As confirmed by the former President of the Grand Orient of Italy, he was one of the eight father constituents belonging to the main Italian Masonic organization.

==Early life==
Facchinetti was born in Campobasso on 13 January 1889, to a Calabrian mother and a Bergamasque father.

== Career ==
He began his political activity at a very young age with great republican and Garibaldian ideals. In 1911 when the Malissori of Albania rose up proclaiming national independence, Ricciotti Garibaldi prepared an expedition of red shirts to assist the insurrectional movement. The expedition could not take place, but Facchinetti also went to Trieste, and here, in the editorial office of the newspaper "Emancipazione", invited about fifty trusted companions to be in Podgorica, where then about twenty agreed.

With these friends he left for Albania, thus constituting the Italian group in the guerrilla war in the mountains. When the war broke out in the Balkans, he rushed among the first in the Republican Legion of Ricciotti Garibaldi, fighting in Greece. Voluntarily rushed into the trenches, after eight months of war he was seriously injured in the eyes during an assault on the Ermada, near Monfalcone, deserving the silver medal for valor. He then became head of the Action Committee for the Resistance between the disabled of war, which, after the tragic retreat of Caporetto, contributed effectively to the heroic resistance on the Piave pending the recovery.

After the Armistice of Villa Giusti, he directed the newspaper L'Italia del Popolo in Milan in which he stirred the most important political and social issues of the time. He was alongside Leonida Bissolati, advocating a democratic peace and justice.

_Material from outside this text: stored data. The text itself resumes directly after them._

(** X1: fired on an operation of the module that has no results, the
    return adaptation reports success and leaves the module with the same
    operations in the same order, except that the operation has given way
    to a new return over the operands the pattern was handed; nothing else
    is rewired, retyped or erased. *)
Theorem return_adaptation_rebuilds_the_return
    (op : Operation) (operands : list Value) (root o : Operation) :
  lookupOp (op_id op) root = Some o ->
  op_result_types o = [] ->
  exists root',
    ReturnOpTypeConversionPattern.matchAndRewrite op operands root
      = Done (success, root') /\
    map opHeader (walk root')
      = map opHeader (walkReplaced (op_id op) (newReturn root operands) root) /\
    In (newReturn root operands) (map opHeader (walk root')) /\
    (forall x, In x (walk root) -> op_id x ≠ op_id (newReturn root operands)) /\
    (forall x, In x (nestedOps root') -> op_id x ≠ op_id op).
Proof.
  intros Hfind Hres.
  pose proof (freshId_not_nested _ _ _ Hfind) as Hfresh.
  assert (map opHeader
            (walk (eraseOps (fun i => bool_decide (i ≠ op_id op))
                     (insertBefore (op_id op) (newReturn root operands) root)))
          = map opHeader
              (walkReplaced (op_id op) (newReturn root operands) root))
    as Hheaders.
  { rewrite walk_eraseOps, map_map.
    rewrite (map_ext _ opHeader) by apply opHeader_eraseOps.
    by apply walkKept_insertBefore. }
  eexists. split; [by eapply return_rewrite|].
  split; [exact Hheaders|]. split; [|split].
  - rewrite Hheaders.
    change (newReturn root operands)
      with (opHeader (newReturn root operands)) at 1.
    apply in_map. destruct (lookupOp_In _ _ _ Hfind) as [Hin Hid].
    assert (walkReplaced (op_id op) (newReturn root operands) root
            = root :: flat_map (walkReplacedRegion (op_id op)
                                  (newReturn root operands))
                               (op_regions root)) as ->
      by (by destruct root).
    right. by apply (walkReplaced_lists_new _ _ _ o).
  - intros x Hx%freshId_above. simpl. lia.
  - intros x Hx%nestedOps_erased_kept. by apply bool_decide_eq_true in Hx.
Qed.

Lemma return_adaptation_rebuilds_the_return_witness :
  exists root',
    ReturnOpTypeConversionPattern.matchAndRewrite
      Sample.ret [Sample.arg1] Sample.module = Done (success, root') /\
    In (mkOperation 7 ReturnOp [Sample.arg1] [] None [])
       (map opHeader (walk root')).
Proof.
  destruct (return_adaptation_rebuilds_the_return
              Sample.ret [Sample.arg1] Sample.module Sample.ret)
    as (root' & Hfire & _ & Hnew & _); [reflexivity..|].
  by exists root'.
Defined.

(** X2: the return adaptation has no match condition.  It never reports
    no-match, and on every operation of the module that has no results it
    fires, whatever the operands it is handed, be the operation a return
    that is legal already; each firing changes the module, as the return it
    builds has an identity that no operation had. *)
Theorem return_adaptation_matches_unconditionally
    (op : Operation) (operands : list Value) (root : Operation) :
  (forall r root',
      ReturnOpTypeConversionPattern.matchAndRewrite op operands root
        = Done (r, root') -> r = success) /\
  (forall o,
      lookupOp (op_id op) root = Some o ->
      op_result_types o = [] ->
      exists root',
        ReturnOpTypeConversionPattern.matchAndRewrite op operands root
          = Done (success, root') /\
        (exists new, In new (walk root') /\
                     opHeader new = newReturn root operands) /\
        root' ≠ root).
Proof.
  split.
  - intros r root'.
    unfold ReturnOpTypeConversionPattern.matchAndRewrite, replaceOpWithNewOp,
      createOp, replaceOp, mbind, Rewriter_bind, mret, Rewriter_ret.
    destruct (lookupOp (op_id op) root); [|discriminate].
    destruct (lookupOp _ (insertBefore _ _ _)); [|discriminate].
    destruct (bool_decide _); [|discriminate]. congruence.
  - intros o Hfind Hres.
    destruct (return_rewrite_lists_new op operands root o Hfind Hres)
      as (new & Hnew & Hheader).
    eexists. split; [by eapply return_rewrite|].
    split; [by exists new|].
    intros Heq. rewrite Heq in Hnew. apply freshId_above in Hnew.
    assert (op_id new = freshId root) as Hid.
    { transitivity (op_id (opHeader new)); [by destruct new|].
      by rewrite Hheader. }
    lia.
Qed.

Lemma return_adaptation_matches_unconditionally_witness :
  typesAreLegal BufferizeTypeConverter
    (mkOperation 3 ReturnOp [] [] None []) = true /\
  exists root',
    ReturnOpTypeConversionPattern.matchAndRewrite
      (mkOperation 3 ReturnOp [] [] None []) [] Sample.legalModule
      = Done (success, root') /\
    root' ≠ Sample.legalModule.
Proof.
  split; [reflexivity|].
  destruct (proj2 (return_adaptation_matches_unconditionally
                     (mkOperation 3 ReturnOp [] [] None []) []
                     Sample.legalModule)
                  (mkOperation 3 ReturnOp [] [] None []))
    as (root' & Hfire & _ & Hchanged); [reflexivity..|].
  by exists root'.
Defined.

(** ** The legality configuration, kind by kind *)

Lemma rules_outside_dynamicKinds b c (n : OperationName) :
  n ∉ dynamicKinds ->
  dynamicRules (configureTarget b c) !! n = None.
Proof.
  intros Hn. unfold configureTarget, addDynamicallyLegalOp.
  destruct b; cbn [negb foldr dynamicRules emptyTarget];
    repeat (rewrite lookup_insert_ne
              by (intros <-; apply Hn; unfold dynamicKinds;
                  repeat first [apply list_elem_of_here
                               | apply list_elem_of_further]));
    apply lookup_empty.
Qed.

Lemma rule_typeChecked b c (n : OperationName) :
  n ∈ typeCheckedKinds ->
  dynamicRules (configureTarget b c) !! n = Some (typesAreLegal c).
Proof.
  unfold typeCheckedKinds. rewrite !elem_of_cons, elem_of_nil.
  intros [-> | [-> | [-> | [-> | [-> | [-> | []]]]]]]; lookup_rule.
Qed.

Lemma dynamicRules_mode c :
  dynamicRules (configureTarget true c) = dynamicRules (configureTarget false c).
Proof. reflexivity. Qed.

Lemma illegalOps_spec b c (n : OperationName) :
  n ∈ illegalOps (configureTarget b c) <->
  n ∈ alwaysIllegalKinds \/ (b = false /\ n ∈ bridgingKinds).
Proof.
  unfold configureTarget.
  cbv beta zeta iota delta [addDynamicallyLegalOp illegalOps].
  destruct b; cbn [negb]; unfold addIllegalOp, addIllegalDialect, addLegalOp,
    addLegalDialect, emptyTarget; cbn [illegalOps];
    rewrite ?elem_of_union, !elem_of_list_to_set, elem_of_empty;
    unfold alwaysIllegalKinds, bridgingKinds; intuition congruence.
Qed.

In 1924 he was elected deputy from Trieste on the list of the Italian Republican Party (PRI). Tenacious and firm opponent of fascism, he took part in the Aventine secession. In November 1926 he was declared forfeited from the parliamentary mandate and threatened with arrest. Then he went into exile, continuing his political and social activity in France.

During the exile he took part in the constitution of the anti-fascist transversal movement Justice and Freedom. The national secretariat of the Italian Republican Party, of which it was part, had also moved to Paris. On 7 October 1928 he signed with Miguel de Unamuno and Eduardo Ortega y Gasset a pact signed by the Spanish and Italian republican organizations for the defense of common ideals and the creation of a future democratic European federation. From February 1935 to April 1938 he was national secretary of the PRI, until July 1936 collegially with Mario Angeloni and then alone.

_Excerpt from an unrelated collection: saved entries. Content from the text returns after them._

(** X12.  In a reachable state, as long as the id counter cannot overflow, a
    successful [aoi_enter] hands out the first id from the counter on whose
    slot is free.  The id was stale before and is live afterwards; it is
    above the id of every entity that is there and occurs in none of their
    snapshots.  The new entity carries the user data, stands at (0,0) with
    speed 0, is not moving, and both its blocks are empty. *)
Theorem enter_fresh (a a' : aoi) (ud id : Z) :
  reachable sinf a -> aoi_id a + AOI_MAX_AOI <= Int.INT_MAX ->
  aoi_enter a ud = (a', id) -> id ≠ -1 ->
  let x := AOI_HASH_ID id in
  aoi_id a <= id /\ aoi_id a' = id + 1 /\
  (forall k, aoi_id a <= k < id -> live a (AOI_HASH_ID k)) /\
  _aoi_object a id = None /\ _aoi_object a' id = Some x /\
  aoi_ud a' id = ud /\ (forall pxy, aoi_pos a' id pxy = (0, 0)) /\
  aoi_moving a' id = 0 /\ obj_speed (slot_get a' x) = 0 /\
  elems (obj_n_list (slot_get a' x)) = [] /\ old_ids a' x = [] /\
  (forall z, live a z -> obj_id (slot_get a z) < id /\ id ∉ old_ids a z).
Proof.
  intros Hr Hmax Hrun Hok x.
  destruct (reachable_inv sinf a Hr) as [Hinv Hpos].
  pose proof (reachable_cinv sinf a Hr) as Hc.
  destruct (aoi_enter_first_free a ud Hpos Hmax)
    as [(c & Hcr & Hused & Hfree & E)|[_ E]]; rewrite E in Hrun.
  2:{ injection Hrun as _ <-. contradiction. }
  injection Hrun as <- <-. fold x in Hfree |- *.
  set (a1 := slot_set (set_aoi_id a (c + 1)) x (fresh_object c)).
  assert (HF : forall {A} (F : aoi_object -> A), link_blind 0 F -> link_blind 1 F ->
            (forall v o, F (set_n_list v o) = F o) ->
            (forall v o, F (set_o_list v o) = F o) ->
            (forall v o, F (set_ud v o) = F o) ->
            F (slot_get (_aoi_enter_finish a1 x ud) x) = F (fresh_object c)).
  { intros A F H0 H1 H2 H3 H4.
    rewrite (same_on_enter_finish F a1 x ud H0 H1 H2 H3 H4 x).
    unfold a1. rewrite slot_get_set_eq. reflexivity. }
  destruct (enter_finish_lists a1 x ud) as (Hnl & Hol & _).
  assert (Hobj' : _aoi_object (_aoi_enter_finish a1 x ud) c = Some x).
  { apply _aoi_object_Some. split; [lia|]. split; [reflexivity|].
    rewrite (HF _ obj_id), (HF _ obj_type) by auto with blind.
    split; [reflexivity | discriminate]. }
  split; [lia|].
  split; [rewrite aoi_id_enter_finish; unfold a1;
          rewrite aoi_id_slot_set, aoi_id_set_aoi_id; reflexivity|].
  split; [exact Hused|].
  split.
  { apply _aoi_object_None. right. right. fold x.
    unfold live in Hfree. destruct (decide (obj_type (slot_get a x) = AOI_OBJECT_INVALID));
      [assumption | contradiction]. }
  split; [exact Hobj'|].
  unfold aoi_ud, aoi_pos, aoi_moving, coord, old_ids. rewrite Hobj'.
  rewrite enter_finish_ud, Hnl, Hol.
  rewrite (HF _ obj_p), (HF _ obj_n_tick), (HF _ obj_speed) by auto with blind.
  split; [reflexivity|]. split; [reflexivity|]. split; [reflexivity|].
  split; [reflexivity|].
  split; [apply (is_buf_elems _ _ is_buf_new_list)|].
  split; [apply (is_buf_elems _ _ is_buf_new_list)|].
  intros z Hz. split.
  - pose proof (cinv_ids a Hc z Hz). lia.
  - intros Hin. pose proof (cinv_old a Hc z c Hz Hin). lia.
Qed.

(** X13.  In a reachable state, as long as the id counter cannot overflow, a
    successful [aoi_enter] links the new entity in front of both axis lists
    and leaves the entities behind it in the order they were in. *)
Theorem enter_links_at_head (a : aoi) (ud : Z) :
  reachable sinf a -> aoi_id a + AOI_MAX_AOI <= Int.INT_MAX ->
  snd (aoi_enter a ud) ≠ -1 ->
  let x := AOI_HASH_ID (snd (aoi_enter a ud)) in
  exists lx ly,
    chain a 0 lx /\ chain a 1 ly /\
    chain (fst (aoi_enter a ud)) 0 (x :: lx) /\
    chain (fst (aoi_enter a ud)) 1 (x :: ly).
Proof.
  intros Hr Hmax Hok.
  destruct (reachable_inv sinf a Hr) as [Hinv Hpos].
  destruct (aoi_enter_cases a ud Hpos Hmax) as [(c & Hc & Hfree & E)| E];
    rewrite E in Hok |- *; cbn [fst snd] in Hok |- *; [|contradiction].
  set (x := AOI_HASH_ID c) in *. cbv zeta.
  set (a1 := slot_set (set_aoi_id a (c + 1)) x (fresh_object c)).
  assert (Hget1 : forall z, z ≠ x -> slot_get a1 z = slot_get a z).
  { intros z Hz. unfold a1. rewrite slot_get_set_ne by congruence. reflexivity. }
  destruct (inv_chain a Hinv 0) as (l0 & Hc0 & Hmem0); [auto|].
  destruct (inv_chain a Hinv 1) as (l1 & Hc1 & Hmem1); [auto|].
  assert (Hx0 : x ∉ l0) by (intros Hin; apply Hfree, Hmem0, Hin).
  assert (Hx1 : x ∉ l1) by (intros Hin; apply Hfree, Hmem1, Hin).
  assert (Hc0' : chain a1 0 l0).
  { eapply chain_ext; [| |exact Hc0]; [reflexivity|].
    intros z Hz. unfold prev_of, next_of. rewrite Hget1 by congruence. auto. }
  assert (Hc1' : chain a1 1 l1).
  { eapply chain_ext; [| |exact Hc1]; [reflexivity|].
    intros z Hz. unfold prev_of, next_of. rewrite Hget1 by congruence. auto. }
  exists l0, l1. split; [exact Hc0|]. split; [exact Hc1|].
  apply (enter_finish_chains a1 x ud l0 l1 Hc0' Hc1' Hx0 Hx1).
  unfold a1. rewrite slot_get_set_eq. reflexivity.
Qed.

End EnterFresh.

Lemma enter_fresh_witness :
  let a' := fst (aoi_enter pair_apart 5) in
  let x := AOI_HASH_ID 2 in
  aoi_id pair_apart <= 2 /\ aoi_id a' = 2 + 1 /\
  (forall k, aoi_id pair_apart <= k < 2 -> live pair_apart (AOI_HASH_ID k)) /\
  _aoi_object pair_apart 2 = None /\ _aoi_object a' 2 = Some x /\
  aoi_ud a' 2 = 5 /\ (forall pxy, aoi_pos a' 2 pxy = (0, 0)) /\
  aoi_moving a' 2 = 0 /\ obj_speed (slot_get a' x) = 0 /\
  elems (obj_n_list (slot_get a' x)) = [] /\ old_ids a' x = [] /\
  (forall z, live pair_apart z ->
     obj_id (slot_get pair_apart z) < 2 /\ 2 ∉ old_ids pair_apart z).
Proof.
  apply (enter_fresh (fun _ => F32.zero) pair_apart (fst (aoi_enter pair_apart 5)) 5 2).
  - apply reachable_pair_apart.
  - vm_compute. discriminate.
  - vm_compute. reflexivity.
  - lia.
Defined.

Lemma enter_links_at_head_witness :
  let x := AOI_HASH_ID (snd (aoi_enter pair_apart 5)) in
  exists lx ly,
    chain pair_apart 0 lx /\ chain pair_apart 1 ly /\
    chain (fst (aoi_enter pair_apart 5)) 0 (x :: lx) /\
    chain (fst (aoi_enter pair_apart 5)) 1 (x :: ly).
Proof.
  apply (enter_links_at_head (fun _ => F32.zero) pair_apart 5).
  - apply reachable_pair_apart.
  - vm_compute. discriminate.
  - vm_compute. discriminate.
Defined.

At the same time, he held a top role in the field of Freemasonry, having been appointed, in 1931, to the office of First Overseer in the Council of the Order of the Grand Orient of Italy in exile; he was affiliated to the "Eugenio Chiesa lodge" in Paris. He knew the Freemason Arcangelo Ghisleri, a follower of Carlo Cattaneo.

In 1943, being in Marseille, he was arrested by the Germans and taken to Rome to the Regina Coeli prison, until July 25. Released, following the fall of fascism, after 8 September he had to resume his exile route, being wanted by the police, and took refuge in Switzerland. From there he took an active part in the partisan struggle. In 1944, with the liberation of southern and central Italy, he returned to Rome.

In 1946 he was appointed member of the National Council, representing the Republican Party. On 28 June, he was nominated by his party for the election of the provisional Head of the Italian State, placing himself immediately after the newly elected Enrico De Nicola.

In 1946 he was elected deputy in the Constituent Assembly, while in 1948 he was appointed Senator by right. In 1946 he was also appointed Minister of War in the second De Gasperi government, while in 1947 he was appointed Minister of Defence in the fourth De Gasperi government.

== Death ==
He died in Rome on 18 February 1952, at the age of 63.